Automobile Gewalt ist eine Weiterentwicklung patriarchaler Gewalt — ein maßgeblicher Treiber der gesellschaftlichen Verrohung, die wir erleben.
Autozentrierung vernichtet demokratische Begegnungsplätze. Sie verdichtet die Privatsphäre. Sie steigert die Angst vor „Fremden“, weil wir nur noch aneinander vorbeifahren, nie miteinander. Der Weg ist nicht mehr das Ziel — er ist im Weg. Und alle anderen, die auf diesem Weg liegen, nerven.
Die „weicheren Formen von Mobilität“ — Fuß- und Radverkehr, das gemeinsame Nutzen von Bussen und Bahnen statt Egokisten — all das nagt an der Macht des fossilen Patriarchats.
Diese Mobilitätsformen erfordern:
- Verletzlichkeit: Du bist exponiert, nicht geschützt durch Metallrüstung.
- Kooperation: Du teilst Raum, verhandelst Präsenz, erkennst andere an.
- Gleichheit: Ein CEO und eine Studentin warten an derselben Bushaltestelle.
- Verkörperung: Du spürst das Wetter, siehst Gesichter, existierst in der Welt, statt von ihr isoliert zu sein.
Jede gut gestaltete Fahrradinfrastruktur, jede häufig fahrende Buslinie, jeder Fußgänger*innenplatz ist eine kleine Erosion automobiler Macht. Und Macht gibt niemals freiwillig auf.
Und hier ist, was mich nachts wachhält: Was als nächstes kommt, wird nicht besser sein. Es wird Technofaschismus in elektrischer Form sein.
Die Transition zu Elektrofahrzeugen und „autonomer“ Mobilität demontiert das System nicht. Sie upgradet es.
Angelehnt an die aktuelle Forschung zum Technofaschismus, der Verschmelzung von technologischer Allgegenwart und faschistischen Tendenzen, können wir erkennen, wie die Energiewende dieselben Kontrollmechanismen, dieselben Ausbeutungsstrategien und dieselbe Externalisierung von Kosten fortführt. Und wie der Hype um das, was wir KI nennen, genau in diese Richtung treibt, anstatt uns innehalten und bewusster agieren zu lassen. Zurück zu den privat besessenen Autos und Dienstwagen.
Dieselbe Dominanz, neue Verpackung:
- E-Autos sind aktuell oft sogar schwerer, größer, ressourcenintensiver als „herkömmliche“ Modelle.

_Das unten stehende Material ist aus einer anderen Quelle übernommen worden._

Lemma strip_app pre b body c post :
  is_space b = false → is_space c = false →
  strip (pre ++ b :: body ++ c :: post) = lstrip pre ++ b :: body ++ c :: rstrip post.
Proof.
  intros Hb Hc. unfold strip.
  rewrite lstrip_app_cons by done.
  change (lstrip pre ++ b :: body ++ c :: post)
    with (lstrip pre ++ (b :: body) ++ c :: post).
  rewrite app_assoc, rstrip_app_snoc by done.
  by rewrite <- app_assoc.
Qed.

Lemma strip_middle pre body post :
  (∃ b, head body = Some b ∧ is_space b = false) →
  (∃ c, last body = Some c ∧ is_space c = false) →
  strip (pre ++ body ++ post) = lstrip pre ++ body ++ rstrip post.
Proof.
  intros (b & Hb & Hbs) (c & Hc & Hcs).
  apply last_Some in Hc as [body' ->].
  destruct body' as [|b' body']; simpl in Hb; injection Hb as ->.
  - simpl. unfold strip. rewrite lstrip_app_cons by done.
    by rewrite rstrip_app_snoc.
  - rewrite <- (app_assoc (b :: body') [c] post). simpl.
    rewrite strip_app by done. by rewrite <- app_assoc.
Qed.

Lemma ends_field_rstrip post : ends_field post → ends_field (rstrip post).
Proof.
  destruct (rstrip_prefix post) as [sp Hsp]. intros H.
  destruct (rstrip post) as [|c l]; [done|]. rewrite Hsp in H. exact H.
Qed.

Lemma ends_record_rstrip post : ends_record post → ends_record (rstrip post).
Proof.
  destruct (rstrip_prefix post) as [sp Hsp]. intros H.
  destruct (rstrip post) as [|c l]; [done|]. rewrite Hsp in H. exact H.
Qed.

- Sie erhalten räumliche Dominanz und benötigen weiterhin massive Infrastruktur. Diese leidet unter dem höheren Gewicht sogar mehr. Neue Parkplätze müssen größer sein, es gibt in Parkhäusern „SUV-Decks“.
- Sie bewahren die Isolation privater Fahrzeuge.
- Sie setzen die Zerstörung demokratischen öffentlichen Raums fort
Und hier lasst mich ganz klar sein: Das ist mitnichten ein Plädoyer für fossile Autonutzung. Im Gegenteil. Alles, was zukünftig wirklich noch als privates Auto benötigt wird, muss elektrisch sein. Um als Speicher im dezentralen Energiesystem zu dienen, uns unabhängig von fossilen Despoten zu machen und Energie zu nutzen, die erneuerbar ist. ABER: Das bedeutet NICHT die Elektrifizierung eines absurden deutschen Fuhrparks von 50 Millionen Autos! Sondern das Gesundschrumpfen auf Autos, die wirklich benötigt werden. Die geteilt werden. DAS könnte z. B. KI organisieren.
Dieselbe Ausbeutung, offshore, ein paar Beispiele:
- Lithiumabbau verwüstet Gemeinschaften in Chile, Argentinien, Bolivien.
- Serbien soll ebenfalls durch Deutschland in Sachen Lithium ausgebeutet werden. Autoindustrie basiert auf externalisierter Ausbeutung. Ja, wie vieles. Aber das macht es ja nicht besser?
- Batterieproduktion konzentriert sich in Ländern mit schwachem Arbeitnehmer*innenschutz.
- Remote-„Assistenz“ für „autonome“ Fahrzeuge wird ausgelagert in Schwellenländer, auf billige Clickworker.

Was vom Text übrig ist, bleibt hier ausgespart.